Information provided Block Start

(** X9: of the generate response the results stage reads [output],
    [heads_up_tips], [auto_fixes_applied] and [ai_words_removed], and of
    [output] the six properties [cv_ats_version], [cv_human_version],
    [cover_letter], [application_strategy], [change_log] and
    [linkedin_tips], and nothing else: two responses that agree on them
    are rendered alike in every tab and copied alike, and each of these
    properties changes what is rendered for some response. *)
Theorem ResultsStage_reads :
  (∀ st ev (d1 d2 : gmap string value),
     (∀ k, k ∈ result_fields → d1 !! k = d2 !! k) →
     ResultsStage_use st ev (VObj d1) = ResultsStage_use st ev (VObj d2))
  ∧ (∀ st ev (d o1 o2 : gmap string value),
       (∀ k, k ∈ output_fields → o1 !! k = o2 !! k) →
       ResultsStage_use st ev (VObj (<["output" := VObj o1]> d))
       = ResultsStage_use st ev (VObj (<["output" := VObj o2]> d)))
  ∧ (∀ k, k ∈ ["heads_up_tips"; "auto_fixes_applied"; "ai_words_removed"] →
       ∃ v, ResultsStage (VObj {[k := v]}) ResultsStage_init
            ≠ ResultsStage (VObj ∅) ResultsStage_init)
  ∧ (∀ k, k ∈ output_fields →
       ∃ v tab, ResultsStage (VObj {["output" := VObj {[k := v]}]})
                  {| activeTab := tab; copied := "" |}
                ≠ ResultsStage (VObj ∅) {| activeTab := tab; copied := "" |}).
Proof.
  split; [apply ResultsStage_use_agree|].
  split; [apply ResultsStage_use_output_agree|].
  split; [apply ResultsStage_each_field|apply ResultsStage_each_output_field].
Qed.
(** ** Task 1: list_excel_files *)

(** The three [mkdir(parents=True, exist_ok=True)] calls are no-ops here:
    every [World] has the three directories. *)
Definition list_excel_files : task (list path) := λ w,
  let files := concat (map (λ pattern, glob INCOMING_DIR pattern w)
                           ["*.xlsx"; "*.XLSX"]) in
  let files := filter (λ f, startswith "~$" (name f) = false)
                 (merge_sort path_le (remove_dups files)) in
  match files with
  | [] => (Raise NoExcelFiles, w)
  | _ => (Ok files, w)
  end.

(** ** pandas: scalar conversions *)

(** The library's parsers and printers for single values are taken as given:
    which strings [pd.to_numeric] and [pd.to_datetime] accept, what they make
    of a value of the other kind, and how [str] prints numbers and dates. *)
Class Scalars := {
  parse_numeric : string → option Q;
  parse_datetime : string → option date;
  numeric_of_datetime : date → Z → option Q;
  datetime_of_numeric : Q → option date;
  py_str : value → string
}.

Inductive coerced (A : Type) :=
| Parsed (a : A)
| Missing
| Invalid.
Arguments Parsed {A} a.
Arguments Missing {A}.
Arguments Invalid {A}.

Definition of_option {A} (o : option A) : coerced A :=
  match o with
  | Some a => Parsed a
  | None => Invalid
  end.

(** [str.isspace] on the ASCII range. *)
Definition py_isspace (c : ascii) : bool :=
  let n := nat_of_ascii c in
  ((9 <=? n) && (n <=? 13) || (28 <=? n) && (n <=? 32))%nat.

Fixpoint lstrip (s : string) : string :=
  match s with
  | EmptyString => EmptyString
  | String c s' => if py_isspace c then lstrip s' else s
  end.

(** [str.strip()] *)
Definition strip (s : string) : string :=
  String.rev (lstrip (String.rev (lstrip s))).

Definition min_int64 : Z := - 2 ^ 63.
Definition max_int64 : Z := 2 ^ 63 - 1.

(** The float64 to int64 cast truncates toward zero; a value out of range
    gives the platform's indefinite integer. *)
Definition float_to_int64 (q : Q) : Z :=
  let z := Z.quot (Qnum q) (Zpos (Qden q)) in
  if (min_int64 <=? z)%Z && (z <=? max_int64)%Z then z else min_int64.

Section pandas.
Context `{Scalars}.

Definition to_numeric_scalar (v : value) : coerced Q :=
  match v with
  | NaN | PyNone | NaT => Missing
  | Num q => Parsed q
  | Int64 z => Parsed (inject_Z z)
  | Str s => of_option (parse_numeric s)
  | Timestamp d t => of_option (numeric_of_datetime d t)
  | DateObj d => of_option (numeric_of_datetime d 0)
  end.
(** [open_for_append; write; close] in a quiet state, on a name whose entry
    holds at most one block of payload. *)
Lemma append_file_quiet fuel u name p tb e w l lc :
  let s := alloc_filesize (tb name) in
  let b0 := data_block (tb name) in
  let o := s mod EEPROM_FS_BLOCK_DATA_SIZE in
  let z := o + Z.of_nat (List.length p) in
  let k := Z.to_nat (z / EEPROM_FS_BLOCK_DATA_SIZE) in
  let h := data_block (tb EEPROM_FS_MAX_FILES) in
  0 <= name < EEPROM_FS_MAX_FILES ->
  0 <= s <= EEPROM_FS_BLOCK_DATA_SIZE ->
  s / EEPROM_FS_BLOCK_DATA_SIZE + z / EEPROM_FS_BLOCK_DATA_SIZE
  <= EEPROM_FS_MAX_BLOCKS_PER_FILE ->
  chain_walk fuel e h = Some l ->
  forallb valid_block (l ++ lc) = true ->
  NoDup (l ++ lc) ->
  (S k < List.length l)%nat ->
  (if 0 <? s then chain_walk fuel e b0 = Some lc else lc = []) ->
  exists tb' e' w',
    append_file fuel u name p (mk_state 0 tb e w [] [])
    = Some (mk_file_handle name (s + z) FH_APPEND h (chain_after k e h),
            mk_state 0 tb' e' w' [] [])
    /\ tb' name = mk_file_alloc (s + z) h
    /\ (forall j, j <> name -> j <> EEPROM_FS_MAX_FILES -> tb' j = tb j)
    /\ data_block (tb' EEPROM_FS_MAX_FILES) = chain_after (S k) e h
    /\ chain_walk fuel e' h = Some (firstn (S k) l)
    /\ (o = 0 ->
        forall i, 0 <= i < z ->
          nth (Z.to_nat (i mod EEPROM_FS_BLOCK_DATA_SIZE))
              (block_payload e' (nth (Z.to_nat (i / EEPROM_FS_BLOCK_DATA_SIZE)) l 0)) 0
          = nth (Z.to_nat i) p 0)
    /\ (forall fuel', (List.length l - S k + List.length lc <= fuel')%nat ->
          chain_walk fuel' e' (chain_after (S k) e h) = Some (skipn (S k) l ++ lc)).
Proof.
  intros s b0 o z k h Hname Hs Hcap Hl Hv Hnd Hroom Hold.
  set (n := Z.of_nat (List.length p)) in *.
  assert (Ho : 0 <= o < 30) by (apply Z.mod_pos_bound; reflexivity).
  assert (Hn : 0 <= n) by (unfold n; lia).
  assert (Hz : 0 <= z) by (unfold z; lia).
  assert (Hzq : 0 <= z / EEPROM_FS_BLOCK_DATA_SIZE)
    by (apply Z.div_pos; [exact Hz | reflexivity]).
  assert (Hsq : 0 <= s / EEPROM_FS_BLOCK_DATA_SIZE)
    by (apply Z.div_pos; [lia | reflexivity]).
  assert (Hz270 : z < 270).
  { change EEPROM_FS_MAX_BLOCKS_PER_FILE with 8 in Hcap.
    change EEPROM_FS_BLOCK_DATA_SIZE with 30 in *. Z.div_mod_to_equations. lia. }
  assert (Hall : forall x, In x (l ++ lc) -> valid_block x = true)
    by (apply forallb_forall; exact Hv).
  assert (Hndl : NoDup l) by (apply NoDup_app_remove_r in Hnd; exact Hnd).
  pose proof (chain_walk_firstn _ _ _ _ Hl (S k) ltac:(lia)) as Hpre.
  pose proof (chain_walk_length _ _ _ _ Hl) as Hlenl.
  assert (Hvpre : forallb valid_block (chain_prefix (S k) e h) = true).
  { rewrite Hpre. apply forallb_forall. intros x Hx. apply Hall, in_or_app. left.
    exact (in_firstn l (S k) x Hx). }
  assert (Hndpre : NoDup (chain_prefix (S k) e h))
    by (rewrite Hpre; apply nodup_firstn; exact Hndl).
  change EEPROM_FS_MAX_FILES with 29 in Hname.
  (* open *)
  unfold append_file. unfold bind at 1. rewrite open_for_append_quiet.
  replace (EEPROM_FS_MAX_FILES <? name) with false
    by (symmetry; apply Z.ltb_ge; change EEPROM_FS_MAX_FILES with 29; lia).
  cbv zeta. fold s.
  set (fhA := mk_file_handle name s FH_APPEND NULL_PTR NULL_PTR).
  (* write: the merge *)
  unfold bind at 1. rewrite write_split. cbn [type fhA handle_type_eqb orb].
  unfold bind at 1.
  assert (Hmerge : exists d,
             write_merge fuel u fhA p n (mk_state 0 tb e w [] [])
             = Some ((d, z), mk_state 0 tb e w [] [])
             /\ (o = 0 -> d = p)).
  { destruct (0 <? o) eqn:Eo.
    - apply Z.ltb_lt in Eo.
      assert (Hs30 : 0 < s) by (destruct (Z.eq_dec s 0) as [E0|E0];
                                 [unfold o in Eo; rewrite E0 in Eo; cbn in Eo; lia | lia]).
      replace (0 <? s) with true in Hold by (symmetry; apply Z.ltb_lt; exact Hs30).
      assert (Hv0 : valid_block b0 = true).
      { apply Hall, in_or_app. right.
        destruct (chain_walk_head _ _ _ _ Hold) as (c' & ->). left. reflexivity. }
      assert (Hvl : valid_block (List.last lc b0) = true).
      { apply Hall, in_or_app. right.
        destruct (chain_walk_head _ _ _ _ Hold) as (c' & ->). apply last_cons_In. }
      destruct (write_merge_quiet fuel u fhA p n tb e w [] [] lc)
        as (m & Hm & _ & _); try assumption; try reflexivity;
        try (cbn [fhA filesize]; fold o; lia).
      cbn [fhA filesize filename] in Hm. fold o in Hm.
      eexists. split; [exact Hm|]. intros Ho0. lia.
    - apply Z.ltb_ge in Eo. assert (Eo0 : o = 0) by lia.
      exists p. split; [|reflexivity].
      unfold write_merge. cbn [fhA type filesize handle_type_eqb andb]. fold o.
      replace (0 <? o) with false by (symmetry; apply Z.ltb_ge; lia).
      unfold z. rewrite Eo0. reflexivity. }
  destruct Hmerge as (d & Hm & Hd). fold n. rewrite Hm. cbn [fst snd].
  (* write: the blocks *)
  destruct (write_rest_quiet u fhA d z tb e w [] [] Hz)
    as (tb1 & e1 & w1 & Hrun & Htb & Hs1 & Hnx & Hlow & Hpay & Hdata).
  { cbn [fhA filename]. fold s. lia. }
  { cbn [fhA filename]. fold s. exact Hcap. }
  { exact Hvpre. }
  fold k h in Hrun, Hs1, Hpay, Hdata. cbn [fhA filename type] in Hrun.
  rewrite Hrun. clear Hrun.
  specialize (Hdata Hndpre).
  (* close *)
  set (lastb := chain_after k e h) in *.
  set (head1 := chain_after (S k) e h) in *.
  assert (Htn : tb1 name = tb name) by (apply Htb; change EEPROM_FS_MAX_FILES with 29; lia).
  assert (Hvh : valid_block h = true).
  { apply Hall, in_or_app. left. destruct (chain_walk_head _ _ _ _ Hl) as (l' & ->).
    left. reflexivity. }
  assert (Hlast_in : In lastb (firstn (S k) l)).
  { rewrite <- Hpre, chain_prefix_snoc. apply in_or_app. right. left. reflexivity. }
  assert (Hvlast : valid_block lastb = true)
    by (apply Hall, in_or_app; left; exact (in_firstn l (S k) _ Hlast_in)).
  assert (Hskip : chain_walk fuel e head1 = Some (skipn (S k) l))
    by (apply (chain_walk_skipn _ _ _ _ Hl); exact Hroom).
  assert (Hskip_valid : forall x, In x (skipn (S k) l) -> valid_block x = true)
    by (intros x Hx; apply Hall, in_or_app; left; exact (in_skipn l (S k) x Hx)).
  assert (Hskip1 : chain_walk fuel e1 head1 = Some (skipn (S k) l)).
  { apply (chain_walk_frame e e1 fuel _ _ Hskip).
    - intros x Hx. apply Hnx. apply Hskip_valid. exact Hx.
    - exact (chain_walk_length _ _ _ _ Hskip). }
  set (tail := List.last (skipn (S k) l) head1).
  assert (Htail_in : In tail (skipn (S k) l)).
  { unfold tail. destruct (chain_walk_head _ _ _ _ Hskip) as (l' & ->). apply last_cons_In. }
  assert (Hvtail : valid_block tail = true) by (apply Hskip_valid; exact Htail_in).
  assert (Hapart : forall x, In x (firstn (S k) l) -> In x (skipn (S k) l) -> False).
  { intros x H1 H2. rewrite <- (firstn_skipn (S k) l) in Hndl.
    exact (nodup_app_apart _ _ x Hndl H1 H2). }
  pose proof (close_append_quiet fuel (mk_file_handle name z FH_APPEND h lastb)
                tb1 e1 w1 [] [] (skipn (S k) l)) as Hclose.
  cbv zeta in Hclose. cbn [filename filesize first_block last_block type] in Hclose.
  rewrite Htn, Hs1 in Hclose. cbn [data_block alloc_filesize] in Hclose.
  fold s b0 tail in Hclose.
  destruct Hclose as (w2 & Hclose); try assumption; try reflexivity; try lia.
  { change EEPROM_FS_BLOCK_DATA_SIZE with 30 in Hs. lia. }
  { intros Hpos. split; [|split; [|exact Hskip1]].
    - replace (0 <? s) with true in Hold by (symmetry; apply Z.ltb_lt; exact Hpos).
      apply Hall, in_or_app. right.
      destruct (chain_walk_head _ _ _ _ Hold) as (c' & ->). left. reflexivity.
    - apply Hskip_valid. destruct (chain_walk_head _ _ _ _ Hskip) as (l' & ->).
      left. reflexivity. }
  rewrite Hclose. clear Hclose.
  replace (s + z) with (z + s) by lia.
  set (tbF := upd_table tb1 name (mk_file_alloc (z + s) h)).
  set (eU := if 0 <? s
             then poke e1 (get_block_pointer tail)
                       (enc_block (mk_block b0 (block_payload e1 tail))) sizeof_lba_t
             else e1).
  set (eF := poke (poke (poke eU (alloc_entry_address name) (enc_file_alloc (tbF name))
                              sizeof_file_alloc_t)
                        (alloc_entry_address EEPROM_FS_MAX_FILES)
                        (enc_file_alloc (tbF EEPROM_FS_MAX_FILES)) sizeof_file_alloc_t)
                  (get_block_pointer lastb) (enc16 NULL_PTR) sizeof_lba_t).
  exists tbF, eF, w2. split; [reflexivity|].
  assert (Haddr_n : alloc_entry_address name + sizeof_file_alloc_t <= EEPROM_FS_DATA_OFFSET).
  { rewrite alloc_entry_address_small by (change EEPROM_FS_MAX_FILES with 29; lia).
    change EEPROM_FS_ALLOC_TABLE_OFFSET with 10. change sizeof_file_alloc_t with 4.
    change EEPROM_FS_DATA_OFFSET with 130. lia. }
  assert (Haddr_s : alloc_entry_address EEPROM_FS_MAX_FILES + sizeof_file_alloc_t
                    <= EEPROM_FS_DATA_OFFSET) by (vm_compute; discriminate).
  assert (HnextU : forall x, valid_block x = true -> (0 < s -> x <> tail) ->
                             block_next eU x = block_next e x).
  { intros x Hx Hne. unfold eU. destruct (0 <? s) eqn:E.
    - apply Z.ltb_lt in E. rewrite block_next_poke_link_other by auto.
      apply Hnx. exact Hx.
    - apply Hnx. exact Hx. }
  assert (HnextF : forall x, valid_block x = true -> x <> lastb -> (0 < s -> x <> tail) ->
                             block_next eF x = block_next e x).
  { intros x Hx Hne1 Hne2. unfold eF.
    rewrite block_next_relink_other by assumption.
    rewrite !block_next_poke_low by assumption.
    apply HnextU; assumption. }
  assert (HpayF : forall x, valid_block x = true ->
                            block_payload eF x = block_payload e1 x).
  { intros x Hx. unfold eF.
    rewrite block_payload_relink by assumption.
    rewrite !block_payload_poke_low by assumption.
    unfold eU. destruct (0 <? s); [|reflexivity].
    apply block_payload_poke_link; assumption. }
  split; [unfold tbF; rewrite upd_table_same; f_equal; lia|].
  split.
  { intros j Hj1 Hj2. unfold tbF. rewrite upd_table_other by exact Hj1.
    apply Htb. exact Hj2. }
  split.
  { unfold tbF. rewrite upd_table_other by (change EEPROM_FS_MAX_FILES with 29; lia).
    rewrite Hs1. reflexivity. }
  split.
  { rewrite <- Hpre. apply chain_walk_of_prefix; try assumption; [lia | |].
    - intros x Hx.
      assert (Hx' : In x (firstn (S k) l)).
      { rewrite <- Hpre, chain_prefix_snoc. apply in_or_app. left. exact Hx. }
      apply HnextF.
      + apply Hall, in_or_app. left. exact (in_firstn l (S k) x Hx').
      + intros ->. rewrite chain_prefix_snoc in Hndpre.
        apply NoDup_remove_2 in Hndpre. rewrite app_nil_r in Hndpre. contradiction.
      + intros _ ->. exact (Hapart _ Hx' Htail_in).
    - unfold eF. apply block_next_relink_same. unfold NULL_PTR. lia. }
  split.
  { intros Ho0 i Hi. pose proof (Hd Ho0) as Hdp. subst d.
    pose proof (Z.div_mod i EEPROM_FS_BLOCK_DATA_SIZE ltac:(discriminate)) as Hdm.
    pose proof (Z.mod_pos_bound i EEPROM_FS_BLOCK_DATA_SIZE ltac:(reflexivity)) as Hmb.
    assert (Hjn : 0 <= i / EEPROM_FS_BLOCK_DATA_SIZE <= z / EEPROM_FS_BLOCK_DATA_SIZE).
    { split; [apply Z.div_pos; [lia | reflexivity]|].
      apply Z.div_le_mono; [reflexivity | lia]. }
    assert (Hj : (Z.to_nat (i / EEPROM_FS_BLOCK_DATA_SIZE) <= k)%nat) by (unfold k; lia).
    rewrite <- (nth_firstn_lt l (S k)) by lia. rewrite <- Hpre.
    rewrite HpayF.
    - rewrite Hdata.
      + f_equal. rewrite !Z2Nat.id by lia. f_equal. lia.
      + exact Hj.
      + rewrite !Z2Nat.id by lia. split; [lia|]. apply bytes_at_covers. exact Hi.
    - rewrite forallb_forall in Hvpre. apply Hvpre. apply nth_In.
      rewrite chain_prefix_length. lia. }
  intros fuel' Hfuel.
  assert (Hlen_skip : List.length (skipn (S k) l) = (List.length l - S k)%nat)
    by apply length_skipn.
  destruct (0 <? s) eqn:Es.
  - apply Z.ltb_lt in Es.
    assert (Hv0 : valid_block b0 = true).
    { apply Hall, in_or_app. right.
      destruct (chain_walk_head _ _ _ _ Hold) as (c' & ->). left. reflexivity. }
    apply (chain_walk_append e eF b0 lc fuel Hold) with (fuel1 := fuel).
    + apply valid_block_range in Hv0. unfold NULL_PTR. lia.
    + intros x Hx.
      assert (Hxl : ~ In x l) by (intros Hin; exact (nodup_app_apart _ _ x Hnd Hin Hx)).
      apply HnextF.
      * apply Hall, in_or_app. right. exact Hx.
      * intros ->. apply Hxl. exact (in_firstn l (S k) _ Hlast_in).
      * intros _ ->. apply Hxl. exact (in_skipn l (S k) _ Htail_in).
    + exact Hskip.
    + rewrite <- (firstn_skipn (S k) l) in Hndl. apply NoDup_app_remove_l in Hndl.
      exact Hndl.
    + intros x Hx Hne. apply HnextF.
      * apply Hskip_valid. exact Hx.
      * intros ->. exact (Hapart _ Hlast_in Hx).
      * intros _. exact Hne.
    + fold tail. unfold eF.
      rewrite block_next_relink_other;
        [| exact Hvlast | exact Hvtail | intros Heq; rewrite Heq in Htail_in;
                                         exact (Hapart _ Hlast_in Htail_in)].
      rewrite !block_next_poke_low by assumption.
      unfold eU. replace (0 <? s) with true by (symmetry; apply Z.ltb_lt; exact Es).
      unfold enc_block. cbn [next_block data].
      apply block_next_poke; [|change sizeof_lba_t with 2; lia].
      apply valid_block_range in Hv0. rewrite NUM_BLOCKS_value in Hv0. lia.
    + rewrite Hlen_skip. exact Hfuel.
  - subst lc. rewrite app_nil_r. cbn [List.length] in Hfuel.
    apply (chain_walk_frame e eF fuel _ _ Hskip).
    + intros x Hx. apply HnextF.
      * apply Hskip_valid. exact Hx.
      * intros ->. exact (Hapart _ Hlast_in Hx).
      * intros Hpos. apply Z.ltb_ge in Es. lia.
    + rewrite Hlen_skip. lia.
Qed.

Information provided Block End

= Your objective =
Lines from the top of the entries above to the line that contains "(Ok files, w)" should be set down exactly, please, with both ends kept and nothing added.

= Exercise answer =
(** X9: of the generate response the results stage reads [output],
    [heads_up_tips], [auto_fixes_applied] and [ai_words_removed], and of
    [output] the six properties [cv_ats_version], [cv_human_version],
    [cover_letter], [application_strategy], [change_log] and
    [linkedin_tips], and nothing else: two responses that agree on them
    are rendered alike in every tab and copied alike, and each of these
    properties changes what is rendered for some response. *)
Theorem ResultsStage_reads :
  (∀ st ev (d1 d2 : gmap string value),
     (∀ k, k ∈ result_fields → d1 !! k = d2 !! k) →
     ResultsStage_use st ev (VObj d1) = ResultsStage_use st ev (VObj d2))
  ∧ (∀ st ev (d o1 o2 : gmap string value),
       (∀ k, k ∈ output_fields → o1 !! k = o2 !! k) →
       ResultsStage_use st ev (VObj (<["output" := VObj o1]> d))
       = ResultsStage_use st ev (VObj (<["output" := VObj o2]> d)))
  ∧ (∀ k, k ∈ ["heads_up_tips"; "auto_fixes_applied"; "ai_words_removed"] →
       ∃ v, ResultsStage (VObj {[k := v]}) ResultsStage_init
            ≠ ResultsStage (VObj ∅) ResultsStage_init)
  ∧ (∀ k, k ∈ output_fields →
       ∃ v tab, ResultsStage (VObj {["output" := VObj {[k := v]}]})
                  {| activeTab := tab; copied := "" |}
                ≠ ResultsStage (VObj ∅) {| activeTab := tab; copied := "" |}).
Proof.
  split; [apply ResultsStage_use_agree|].
  split; [apply ResultsStage_use_output_agree|].
  split; [apply ResultsStage_each_field|apply ResultsStage_each_output_field].
Qed.
(** ** Task 1: list_excel_files *)

(** The three [mkdir(parents=True, exist_ok=True)] calls are no-ops here:
    every [World] has the three directories. *)
Definition list_excel_files : task (list path) := λ w,
  let files := concat (map (λ pattern, glob INCOMING_DIR pattern w)
                           ["*.xlsx"; "*.XLSX"]) in
  let files := filter (λ f, startswith "~$" (name f) = false)
                 (merge_sort path_le (remove_dups files)) in
  match files with
  | [] => (Raise NoExcelFiles, w)
  | _ => (Ok files, w)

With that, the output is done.